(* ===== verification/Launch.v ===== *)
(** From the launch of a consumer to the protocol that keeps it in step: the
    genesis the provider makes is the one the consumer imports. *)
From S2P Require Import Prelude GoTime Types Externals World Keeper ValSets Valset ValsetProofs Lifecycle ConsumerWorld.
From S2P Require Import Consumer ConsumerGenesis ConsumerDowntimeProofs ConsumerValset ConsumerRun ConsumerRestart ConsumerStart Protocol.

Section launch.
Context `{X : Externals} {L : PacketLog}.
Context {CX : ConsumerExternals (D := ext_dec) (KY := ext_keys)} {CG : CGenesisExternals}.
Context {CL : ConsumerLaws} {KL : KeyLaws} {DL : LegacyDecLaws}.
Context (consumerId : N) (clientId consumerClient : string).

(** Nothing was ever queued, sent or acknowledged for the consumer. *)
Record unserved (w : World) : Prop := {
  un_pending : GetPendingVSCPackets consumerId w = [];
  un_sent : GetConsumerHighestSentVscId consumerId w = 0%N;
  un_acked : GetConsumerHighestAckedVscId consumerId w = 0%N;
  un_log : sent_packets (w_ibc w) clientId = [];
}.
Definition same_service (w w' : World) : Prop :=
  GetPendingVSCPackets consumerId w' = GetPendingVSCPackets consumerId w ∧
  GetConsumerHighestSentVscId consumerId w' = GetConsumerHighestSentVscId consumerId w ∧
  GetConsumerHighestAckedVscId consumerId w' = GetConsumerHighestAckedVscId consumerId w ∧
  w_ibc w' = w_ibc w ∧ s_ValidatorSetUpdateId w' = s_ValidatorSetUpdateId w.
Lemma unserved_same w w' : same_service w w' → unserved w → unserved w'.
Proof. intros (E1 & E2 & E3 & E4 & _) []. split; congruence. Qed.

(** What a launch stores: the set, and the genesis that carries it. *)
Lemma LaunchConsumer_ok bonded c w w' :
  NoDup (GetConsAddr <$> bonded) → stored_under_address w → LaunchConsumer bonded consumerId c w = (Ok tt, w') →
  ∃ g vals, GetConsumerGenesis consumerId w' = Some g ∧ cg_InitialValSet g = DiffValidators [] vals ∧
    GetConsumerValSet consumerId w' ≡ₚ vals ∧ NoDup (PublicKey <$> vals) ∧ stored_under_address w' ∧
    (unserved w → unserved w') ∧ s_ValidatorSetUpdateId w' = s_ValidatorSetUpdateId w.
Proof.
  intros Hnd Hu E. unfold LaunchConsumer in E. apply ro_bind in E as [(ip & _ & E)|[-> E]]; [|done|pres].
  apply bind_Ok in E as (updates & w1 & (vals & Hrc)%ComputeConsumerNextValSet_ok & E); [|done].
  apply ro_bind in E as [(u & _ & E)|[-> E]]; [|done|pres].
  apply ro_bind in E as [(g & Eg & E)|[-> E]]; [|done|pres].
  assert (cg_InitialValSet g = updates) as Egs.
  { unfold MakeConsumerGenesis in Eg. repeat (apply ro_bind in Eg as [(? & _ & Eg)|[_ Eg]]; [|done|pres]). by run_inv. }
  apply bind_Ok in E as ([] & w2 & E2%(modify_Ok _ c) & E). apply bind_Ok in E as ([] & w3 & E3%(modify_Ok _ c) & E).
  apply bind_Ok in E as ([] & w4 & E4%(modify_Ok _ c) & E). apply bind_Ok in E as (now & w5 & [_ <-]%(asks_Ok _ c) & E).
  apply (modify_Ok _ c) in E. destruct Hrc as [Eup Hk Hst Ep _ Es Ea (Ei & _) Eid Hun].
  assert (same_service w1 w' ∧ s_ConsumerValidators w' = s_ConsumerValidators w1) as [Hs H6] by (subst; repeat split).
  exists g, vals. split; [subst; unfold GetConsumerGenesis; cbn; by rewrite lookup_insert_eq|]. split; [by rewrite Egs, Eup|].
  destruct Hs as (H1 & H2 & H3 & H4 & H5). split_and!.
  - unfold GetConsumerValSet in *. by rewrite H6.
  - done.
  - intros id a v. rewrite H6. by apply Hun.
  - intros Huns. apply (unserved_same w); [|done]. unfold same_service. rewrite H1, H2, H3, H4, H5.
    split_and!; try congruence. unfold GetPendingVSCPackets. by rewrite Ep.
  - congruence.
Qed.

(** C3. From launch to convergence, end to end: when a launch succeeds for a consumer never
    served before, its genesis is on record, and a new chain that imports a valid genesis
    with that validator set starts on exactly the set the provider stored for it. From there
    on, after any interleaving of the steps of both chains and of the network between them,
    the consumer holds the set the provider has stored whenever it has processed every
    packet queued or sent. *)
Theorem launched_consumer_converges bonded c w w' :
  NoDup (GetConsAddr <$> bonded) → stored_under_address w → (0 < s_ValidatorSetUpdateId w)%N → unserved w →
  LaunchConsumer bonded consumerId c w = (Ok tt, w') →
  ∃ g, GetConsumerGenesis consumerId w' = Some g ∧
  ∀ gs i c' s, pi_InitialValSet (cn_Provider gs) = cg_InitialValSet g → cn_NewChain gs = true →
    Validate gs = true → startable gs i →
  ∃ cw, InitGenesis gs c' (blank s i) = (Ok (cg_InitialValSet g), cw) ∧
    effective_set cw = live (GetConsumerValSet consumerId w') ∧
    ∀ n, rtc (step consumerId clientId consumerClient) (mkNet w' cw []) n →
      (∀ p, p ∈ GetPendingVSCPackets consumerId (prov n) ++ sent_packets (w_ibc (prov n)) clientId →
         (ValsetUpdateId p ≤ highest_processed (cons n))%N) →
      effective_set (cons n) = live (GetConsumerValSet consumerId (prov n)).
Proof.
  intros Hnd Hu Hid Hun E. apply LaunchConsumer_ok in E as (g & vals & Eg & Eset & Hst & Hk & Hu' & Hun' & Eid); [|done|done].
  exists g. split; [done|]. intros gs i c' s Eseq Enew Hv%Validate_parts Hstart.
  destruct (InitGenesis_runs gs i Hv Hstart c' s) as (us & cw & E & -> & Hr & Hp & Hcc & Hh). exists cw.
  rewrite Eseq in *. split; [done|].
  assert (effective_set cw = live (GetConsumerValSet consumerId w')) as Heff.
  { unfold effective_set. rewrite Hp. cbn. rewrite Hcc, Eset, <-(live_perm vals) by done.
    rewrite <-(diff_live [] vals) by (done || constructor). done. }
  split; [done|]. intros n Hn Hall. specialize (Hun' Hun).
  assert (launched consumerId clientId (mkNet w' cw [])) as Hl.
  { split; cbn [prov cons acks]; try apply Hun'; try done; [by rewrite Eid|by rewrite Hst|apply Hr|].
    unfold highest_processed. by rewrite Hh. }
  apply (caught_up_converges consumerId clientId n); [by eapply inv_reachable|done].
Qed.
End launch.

> **Task goal**
Could you repeat all of the material above exactly?

> **Solution to the problem**
(* ===== verification/Launch.v ===== *)
(** From the launch of a consumer to the protocol that keeps it in step: the
    genesis the provider makes is the one the consumer imports. *)
From S2P Require Import Prelude GoTime Types Externals World Keeper ValSets Valset ValsetProofs Lifecycle ConsumerWorld.
From S2P Require Import Consumer ConsumerGenesis ConsumerDowntimeProofs ConsumerValset ConsumerRun ConsumerRestart ConsumerStart Protocol.

Section launch.
Context `{X : Externals} {L : PacketLog}.
Context {CX : ConsumerExternals (D := ext_dec) (KY := ext_keys)} {CG : CGenesisExternals}.
Context {CL : ConsumerLaws} {KL : KeyLaws} {DL : LegacyDecLaws}.
Context (consumerId : N) (clientId consumerClient : string).

(** Nothing was ever queued, sent or acknowledged for the consumer. *)
Record unserved (w : World) : Prop := {
  un_pending : GetPendingVSCPackets consumerId w = [];
  un_sent : GetConsumerHighestSentVscId consumerId w = 0%N;
  un_acked : GetConsumerHighestAckedVscId consumerId w = 0%N;
  un_log : sent_packets (w_ibc w) clientId = [];
}.
Definition same_service (w w' : World) : Prop :=
  GetPendingVSCPackets consumerId w' = GetPendingVSCPackets consumerId w ∧
  GetConsumerHighestSentVscId consumerId w' = GetConsumerHighestSentVscId consumerId w ∧
  GetConsumerHighestAckedVscId consumerId w' = GetConsumerHighestAckedVscId consumerId w ∧
  w_ibc w' = w_ibc w ∧ s_ValidatorSetUpdateId w' = s_ValidatorSetUpdateId w.
Lemma unserved_same w w' : same_service w w' → unserved w → unserved w'.
Proof. intros (E1 & E2 & E3 & E4 & _) []. split; congruence. Qed.

(** What a launch stores: the set, and the genesis that carries it. *)
Lemma LaunchConsumer_ok bonded c w w' :
  NoDup (GetConsAddr <$> bonded) → stored_under_address w → LaunchConsumer bonded consumerId c w = (Ok tt, w') →
  ∃ g vals, GetConsumerGenesis consumerId w' = Some g ∧ cg_InitialValSet g = DiffValidators [] vals ∧
    GetConsumerValSet consumerId w' ≡ₚ vals ∧ NoDup (PublicKey <$> vals) ∧ stored_under_address w' ∧
    (unserved w → unserved w') ∧ s_ValidatorSetUpdateId w' = s_ValidatorSetUpdateId w.
Proof.
  intros Hnd Hu E. unfold LaunchConsumer in E. apply ro_bind in E as [(ip & _ & E)|[-> E]]; [|done|pres].
  apply bind_Ok in E as (updates & w1 & (vals & Hrc)%ComputeConsumerNextValSet_ok & E); [|done].
  apply ro_bind in E as [(u & _ & E)|[-> E]]; [|done|pres].
  apply ro_bind in E as [(g & Eg & E)|[-> E]]; [|done|pres].
  assert (cg_InitialValSet g = updates) as Egs.
  { unfold MakeConsumerGenesis in Eg. repeat (apply ro_bind in Eg as [(? & _ & Eg)|[_ Eg]]; [|done|pres]). by run_inv. }
  apply bind_Ok in E as ([] & w2 & E2%(modify_Ok _ c) & E). apply bind_Ok in E as ([] & w3 & E3%(modify_Ok _ c) & E).
  apply bind_Ok in E as ([] & w4 & E4%(modify_Ok _ c) & E). apply bind_Ok in E as (now & w5 & [_ <-]%(asks_Ok _ c) & E).
  apply (modify_Ok _ c) in E. destruct Hrc as [Eup Hk Hst Ep _ Es Ea (Ei & _) Eid Hun].
  assert (same_service w1 w' ∧ s_ConsumerValidators w' = s_ConsumerValidators w1) as [Hs H6] by (subst; repeat split).
  exists g, vals. split; [subst; unfold GetConsumerGenesis; cbn; by rewrite lookup_insert_eq|]. split; [by rewrite Egs, Eup|].
  destruct Hs as (H1 & H2 & H3 & H4 & H5). split_and!.
  - unfold GetConsumerValSet in *. by rewrite H6.
  - done.
  - intros id a v. rewrite H6. by apply Hun.
  - intros Huns. apply (unserved_same w); [|done]. unfold same_service. rewrite H1, H2, H3, H4, H5.
    split_and!; try congruence. unfold GetPendingVSCPackets. by rewrite Ep.
  - congruence.
Qed.

(** C3. From launch to convergence, end to end: when a launch succeeds for a consumer never
    served before, its genesis is on record, and a new chain that imports a valid genesis
    with that validator set starts on exactly the set the provider stored for it. From there
    on, after any interleaving of the steps of both chains and of the network between them,
    the consumer holds the set the provider has stored whenever it has processed every
    packet queued or sent. *)
Theorem launched_consumer_converges bonded c w w' :
  NoDup (GetConsAddr <$> bonded) → stored_under_address w → (0 < s_ValidatorSetUpdateId w)%N → unserved w →
  LaunchConsumer bonded consumerId c w = (Ok tt, w') →
  ∃ g, GetConsumerGenesis consumerId w' = Some g ∧
  ∀ gs i c' s, pi_InitialValSet (cn_Provider gs) = cg_InitialValSet g → cn_NewChain gs = true →
    Validate gs = true → startable gs i →
  ∃ cw, InitGenesis gs c' (blank s i) = (Ok (cg_InitialValSet g), cw) ∧
    effective_set cw = live (GetConsumerValSet consumerId w') ∧
    ∀ n, rtc (step consumerId clientId consumerClient) (mkNet w' cw []) n →
      (∀ p, p ∈ GetPendingVSCPackets consumerId (prov n) ++ sent_packets (w_ibc (prov n)) clientId →
         (ValsetUpdateId p ≤ highest_processed (cons n))%N) →
      effective_set (cons n) = live (GetConsumerValSet consumerId (prov n)).
Proof.
  intros Hnd Hu Hid Hun E. apply LaunchConsumer_ok in E as (g & vals & Eg & Eset & Hst & Hk & Hu' & Hun' & Eid); [|done|done].
  exists g. split; [done|]. intros gs i c' s Eseq Enew Hv%Validate_parts Hstart.
  destruct (InitGenesis_runs gs i Hv Hstart c' s) as (us & cw & E & -> & Hr & Hp & Hcc & Hh). exists cw.
  rewrite Eseq in *. split; [done|].
  assert (effective_set cw = live (GetConsumerValSet consumerId w')) as Heff.
  { unfold effective_set. rewrite Hp. cbn. rewrite Hcc, Eset, <-(live_perm vals) by done.
    rewrite <-(diff_live [] vals) by (done || constructor). done. }
  split; [done|]. intros n Hn Hall. specialize (Hun' Hun).
  assert (launched consumerId clientId (mkNet w' cw [])) as Hl.
  { split; cbn [prov cons acks]; try apply Hun'; try done; [by rewrite Eid|by rewrite Hst|apply Hr|].
    unfold highest_processed. by rewrite Hh. }
  apply (caught_up_converges consumerId clientId n); [by eapply inv_reachable|done].
Qed.
End launch.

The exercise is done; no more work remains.